1.磐梯山登山と弘法清水
磐梯山(1816.2m)は福島県を代表する名山で、会津磐梯山の名前で全国的な知名度が高い。標高からすると磐梯山より高い山は福島県内には多数あるが、知名度の点では磐梯山がダントツである。その理由は、コニーデ型成層火山の優美な姿が、会津盆地だけではなく、中通り南部の各地から望むことができるという山の美しさだけでなく、1888年の小磐梯山の山体崩壊による大災害や、裏磐梯湖沼群の誕生にまつわる生々しい歴史が記憶に残されていることにもよると思われる。
磐梯山に登るには、(1)八方台登山口コース、(2)裏磐梯登山口コース、(3)表登山口(猪苗代登山口)・青年の家コース、(4)翁島登山口コース、(5)渋谷登山口コース、(6)川上登山口・川上温泉コースの6つがある。
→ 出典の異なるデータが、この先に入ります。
(* ===== verification/Heap.v ===== *)
(** * Kernel heap ([kernel/memory/heap.c])

    Definitions.  The heap is one growing region that segment headers cut into
    pieces; the headers form a list from the highest address down to the first
    byte of the heap.  Headers live in memory at the address of their segment. *)

From S2P Require Import Prelude Interfaces.





Definition KERNEL_HEAP_BEGIN : Z := 0xffffffff80300000.
Definition MIN_EXPAND_SIZE : Z := 1024.
Definition MIN_SEGMENT_SIZE : Z := 32.

(** [PRESENT_ENTRY | PL_XD | PL_RW] of [kernel/memory/paging.h]. *)
Definition HEAP_PAGE_FLAGS : Z := Z.lor 1 (Z.lor (Z.shiftl 1 63) 2).

(** [struct seg_header]; the null pointer is the address 0. *)
Record seg_header := SegHeader { seg_next : Z; seg_size : Z; seg_free : Z }.
Definition sizeof_seg_header : Z := 16.

Section Heap.
Context {P : Type} `{PageMapper P}.

(** The static variables of the file (the counter [i] of [free] included), the
    headers in memory, the other bytes of the heap, and the paging layer. *)
Record heap_state := HeapState {
  heap_size : Z;
  n_allocations : Z;
  current_segment : Z;
  free_i : Z;
  seg_mem : gmap Z seg_header;
  heap_data : gmap Z Z;
  paging : P
}.

Definition set_current (s : heap_state) (seg : Z) : heap_state :=
  HeapState (heap_size s) (n_allocations s) seg (free_i s) (seg_mem s) (heap_data s) (paging s).
Definition set_seg_mem (s : heap_state) (m : gmap Z seg_header) : heap_state :=
  HeapState (heap_size s) (n_allocations s) (current_segment s) (free_i s) m (heap_data s)
    (paging s).
Definition set_allocations (s : heap_state) (n : Z) : heap_state :=
  HeapState (heap_size s) n (current_segment s) (free_i s) (seg_mem s) (heap_data s) (paging s).
Definition set_free_i (s : heap_state) (i : Z) : heap_state :=
  HeapState (heap_size s) (n_allocations s) (current_segment s) i (seg_mem s) (heap_data s)
    (paging s).
Definition set_heap_data (s : heap_state) (d : gmap Z Z) : heap_state :=
  HeapState (heap_size s) (n_allocations s) (current_segment s) (free_i s) (seg_mem s) d
    (paging s).

Definition ld_seg (s : heap_state) (seg : Z) : res seg_header :=
  match seg_mem s !! seg with
  | Some h => Ok h
  | None => Err (Fault "no segment header at this address")
  end.
Definition st_seg (s : heap_state) (seg : Z) (h : seg_header) : heap_state :=
  set_seg_mem s (<[seg := h]> (seg_mem s)).
(** [seg->next = next] *)
Definition st_next (s : heap_state) (seg next : Z) : res heap_state :=
  h ← ld_seg s seg; Ok (st_seg s seg (SegHeader next (seg_size h) (seg_free h))).

Definition heap_get_brk (s : heap_state) : Z := u64 (KERNEL_HEAP_BEGIN + heap_size s).
Definition heap_get_size (s : heap_state) : Z := heap_size s.
Definition heap_get_n_allocation (s : heap_state) : Z := n_allocations s.

Definition heap_assert_seg (s : heap_state) (seg : Z) : res unit :=
  assert_ (negb (seg =? 0)) "seg" ;;
  if (seg <? KERNEL_HEAP_BEGIN) || (heap_get_brk s <=? seg)
  then panic "heap_assert_seg(...): arg is not in heap"
  else
    h ← ld_seg s seg;
    if heap_get_brk s <? u64 (seg + seg_size h)
    then panic "heap_assert_seg(...): arg is not in heap"
    else if negb (Z.land (seg_free h) (u32 (Z.lnot 1)) =? 0)
    then panic "heap_assert_seg(...): bad header (invalid free value)"
    else if negb (seg_next h =? 0)
            && ((seg_next h <? KERNEL_HEAP_BEGIN) || (heap_get_brk s <=? seg_next h))
    then panic "heap_assert_seg(...): bad header (invalid next value)"
    else Ok ().

(** [expand_heap]: map the missing pages, make the new space a free segment. *)
Definition expand_heap (size : Z) (s : heap_state) : res heap_state :=
  let new_heap_pages_size := Z.shiftr (u64 (heap_size s + size + 0xfff)) 12 in
  let old_heap_pages_size := Z.shiftr (u64 (heap_size s + 0xfff)) 12 in
  p ← (if negb (new_heap_pages_size =? old_heap_pages_size)
       then alloc_pages (u64 (KERNEL_HEAP_BEGIN + u64 (Z.shiftl old_heap_pages_size 12)))
              (u64 (new_heap_pages_size - old_heap_pages_size)) HEAP_PAGE_FLAGS (paging s)
       else Ok (paging s));
  let new_segment := u64 (KERNEL_HEAP_BEGIN + heap_size s) in
  let h := SegHeader (current_segment s) (u32 (size - sizeof_seg_header)) 1 in
  Ok (HeapState (u64 (heap_size s + size)) (n_allocations s) new_segment (free_i s)
        (<[new_segment := h]> (seg_mem s)) (heap_data s) p).

(** Fuel for a walk along the list: more than the segments the heap can hold. *)
Definition walk_fuel (s : heap_state) : nat := Z.to_nat (heap_size s / sizeof_seg_header).

(** The [for] loop of [defragment]; a null [pred2] means that [pred] is the head. *)
Fixpoint defragment_loop (fuel : nat) (pred2 pred seg : Z) (s : heap_state) : res heap_state :=
  if seg =? 0 then Ok s
  else
    match fuel with
    | O => Err NoFuel
    | S fuel' =>
        heap_assert_seg s seg ;;
        hs ← ld_seg s seg;
        hp ← ld_seg s pred;
        if negb (seg_free hs =? 0) && negb (seg_free hp =? 0) then
          s ← (if pred2 =? 0 then Ok (set_current s seg) else st_next s pred2 seg);
          hs ← ld_seg s seg;
          let s := st_seg s seg
            (SegHeader (seg_next hs) (u32 (seg_size hs + (sizeof_seg_header + seg_size hp)))
               (seg_free hs)) in
          defragment_loop fuel' pred2 seg (seg_next hs) s
        else defragment_loop fuel' pred seg (seg_next hs) s
    end.

Definition defragment (s : heap_state) : res heap_state :=
  assert_ (negb (current_segment s =? 0)) "current_segment != NULL" ;;
  h ← ld_seg s (current_segment s);
  defragment_loop (walk_fuel s) 0 (current_segment s) (seg_next h) s.

Definition heap_defragment (s : heap_state) : res heap_state := defragment s.

(** [find_pred] *)
Fixpoint find_pred_loop (fuel : nat) (node seg : Z) (s : heap_state) : res Z :=
  if seg =? 0 then Ok 0
  else
    match fuel with
    | O => Err NoFuel
    | S fuel' =>
        h ← ld_seg s seg;
        if seg_next h =? node then Ok node
        else find_pred_loop fuel' node (seg_next h) s
    end.
Definition find_pred (node : Z) (s : heap_state) : res Z :=
  find_pred_loop (walk_fuel s) node (current_segment s) s.

(** [try_merge] *)
Definition try_merge (free_node : Z) (s : heap_state) : res heap_state :=
  h ← ld_seg s free_node;
  assert_ (negb (seg_free h =? 0)) "free_node->free" ;;
  let next := seg_next h in
  if next =? 0 then Ok s
  else
    hn ← ld_seg s next;
    if negb (seg_free hn =? 0) then
      let s := st_seg s next
        (SegHeader (seg_next hn) (u32 (seg_size hn + seg_size h)) (seg_free hn)) in
      if free_node =? current_segment s then Ok (set_current s next)
      else
        seg ← find_pred free_node s;
        st_next s seg next
    else Ok s.

(** [split_segment]: the new segment is the upper part of [tosplit]. *)
Definition split_segment (pred tosplit size : Z) (s : heap_state) : res (heap_state * Z) :=
  let new_segment := u64 (tosplit + sizeof_seg_header + size) in
  s ← (if pred =? 0 then Ok s else st_next s pred new_segment);
  h ← ld_seg s tosplit;
  let s := st_seg s new_segment
    (SegHeader tosplit (u32 (seg_size h - size - sizeof_seg_header)) 1) in
  h ← ld_seg s tosplit;
  Ok (st_seg s tosplit (SegHeader (seg_next h) (u32 size) (seg_free h)), new_segment).

Definition heap_init (s : heap_state) : res heap_state := expand_heap MIN_EXPAND_SIZE s.

(** The end of the loop of [malloc], for a free segment that is big enough: split
    it if the rest is worth it, and take it. *)
Definition malloc_take (size seg pred : Z) (s : heap_state) : res (heap_state * Z) :=
  h ← ld_seg s seg;
  s ← (if u64 (size + sizeof_seg_header + MIN_SEGMENT_SIZE) <=? seg_size h then
         '(s, new_seg) ← split_segment pred seg size s;
         if pred =? 0 then Ok (set_current s new_seg) else st_next s pred new_seg
       else Ok s);
  h ← ld_seg s seg;
  let s := st_seg s seg (SegHeader (seg_next h) (seg_size h) 0) in
  let s := set_allocations s (u64 (n_allocations s + 1)) in
  Ok (s, u64 (seg + sizeof_seg_header)).

(** The [while(1)] of [malloc]; [None] when the list ends. *)
Fixpoint malloc_walk (fuel : nat) (size seg pred : Z) (s : heap_state)
    : res (option (heap_state * Z)) :=
  if seg =? 0 then Ok None
  else
    match fuel with
    | O => Err NoFuel
    | S fuel' =>
        heap_assert_seg s seg ;;
        h ← ld_seg s seg;
        if (seg_free h =? 0) || (seg_size h <? size)
        then malloc_walk fuel' size (seg_next h) seg s
        else r ← malloc_take size seg pred s; Ok (Some r)
    end.

(** [malloc]; the recursive call follows an expansion of the heap. *)
Fixpoint malloc_rec (depth : nat) (size : Z) (s : heap_state) : res (heap_state * Z) :=
  match depth with
  | O => Err NoFuel
  | S depth' =>
      let size := u64 (u64 (size + 7) / 8 * 8) in
      let size := if size <? MIN_SEGMENT_SIZE then MIN_SEGMENT_SIZE else size in
      found ← malloc_walk (walk_fuel s) size (current_segment s) 0 s;
      match found with
      | Some r => Ok r
      | None =>
          let x := u64 (size + sizeof_seg_header) in
          s ← expand_heap (if MIN_EXPAND_SIZE <=? x then x else MIN_EXPAND_SIZE) s;
          malloc_rec depth' size s
      end
  end.

Definition malloc (size : Z) (s : heap_state) : res (heap_state * Z) := malloc_rec 2 size s.

(** [free]; every 32nd call defragments the heap. *)
Definition free (ptr : Z) (s : heap_state) : res heap_state :=
  let header := u64 (ptr - sizeof_seg_header) in
  heap_assert_seg s header ;;
  h ← ld_seg s header;
  assert_ (seg_free h =? 0) "header->free == 0" ;;
  let s := st_seg s header (SegHeader (seg_next h) (seg_size h) 1) in
  let i := free_i s in
  let s := set_free_i s (s32 (i + 1)) in
  s ← (if Z.rem i 32 =? 0 then defragment s else Ok s);
  Ok (set_allocations s (u64 (n_allocations s - 1))).

(** [memcpy(dst, src, n)] on the bytes of the heap. *)
Fixpoint copy_bytes (n : nat) (dst src : Z) (d : gmap Z Z) : gmap Z Z :=
  match n with
  | O => d
  | S n' => copy_bytes n' (dst + 1) (src + 1) (partial_alter (fun _ => d !! src) dst d)
  end.

Definition realloc (ptr size : Z) (s : heap_state) : res (heap_state * Z) :=
  if ptr =? 0 then malloc size s
  else if size =? 0 then s ← free ptr s; Ok (s, 0)
  else
    let header := u64 (ptr - sizeof_seg_header) in
    h ← ld_seg s header;
    let header_size := seg_size h in
    if (size <? header_size)
       && ((header_size / 2 <? size) || (u64 (header_size - size) <? MIN_SEGMENT_SIZE * 2))
    then Ok (s, ptr)
    else
      let cpsize := if size <? header_size then u32 size else header_size in
      '(s, new_ptr) ← malloc size s;
      let s := set_heap_data s (copy_bytes (Z.to_nat cpsize) new_ptr ptr (heap_data s)) in
      s ← free ptr s;
      Ok (s, new_ptr).

Definition is_in_heap (p : Z) (s : heap_state) : res bool :=
  if (KERNEL_HEAP_BEGIN <? p) && (p <? heap_get_brk s) then
    let seg := u64 (p - sizeof_seg_header) in
    heap_assert_seg s seg ;;
    h ← ld_seg s seg;
    Ok (seg_free h =? 0)
  else Ok false.

(** [heap_print], without its output: the walk and its assertions. *)
Fixpoint heap_print_loop (fuel : nat) (seg : Z) (s : heap_state) : res unit :=
  if seg =? 0 then Ok ()
  else
    match fuel with
    | O => Err NoFuel
    | S fuel' =>
        heap_assert_seg s seg ;;
        h ← ld_seg s seg;
        heap_print_loop fuel' (seg_next h) s
    end.
Definition heap_print (s : heap_state) : res unit :=
  heap_print_loop (walk_fuel s) (current_segment s) s.
End Heap.
Arguments heap_state : clear implicits.
Arguments HeapState {P}.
(各コースの分岐ルートを数えると10以上になると思われる)
手軽な登山先として人気の磐梯山であるが、その大部分の登山道(6コースの内4コース)は山頂の北にある弘法清水で合流している。
弘法清水は、標高1630m付近にあり、1888年の爆裂火口壁の南側に接した緩傾斜地に湧出している。すぐそばには、弘法清水小屋の売店・軽食堂があり、西・北・東の眺望も抜群であることから、山頂への急登に備えて一服する休憩所として、多くの登山者が集まる場所になっている。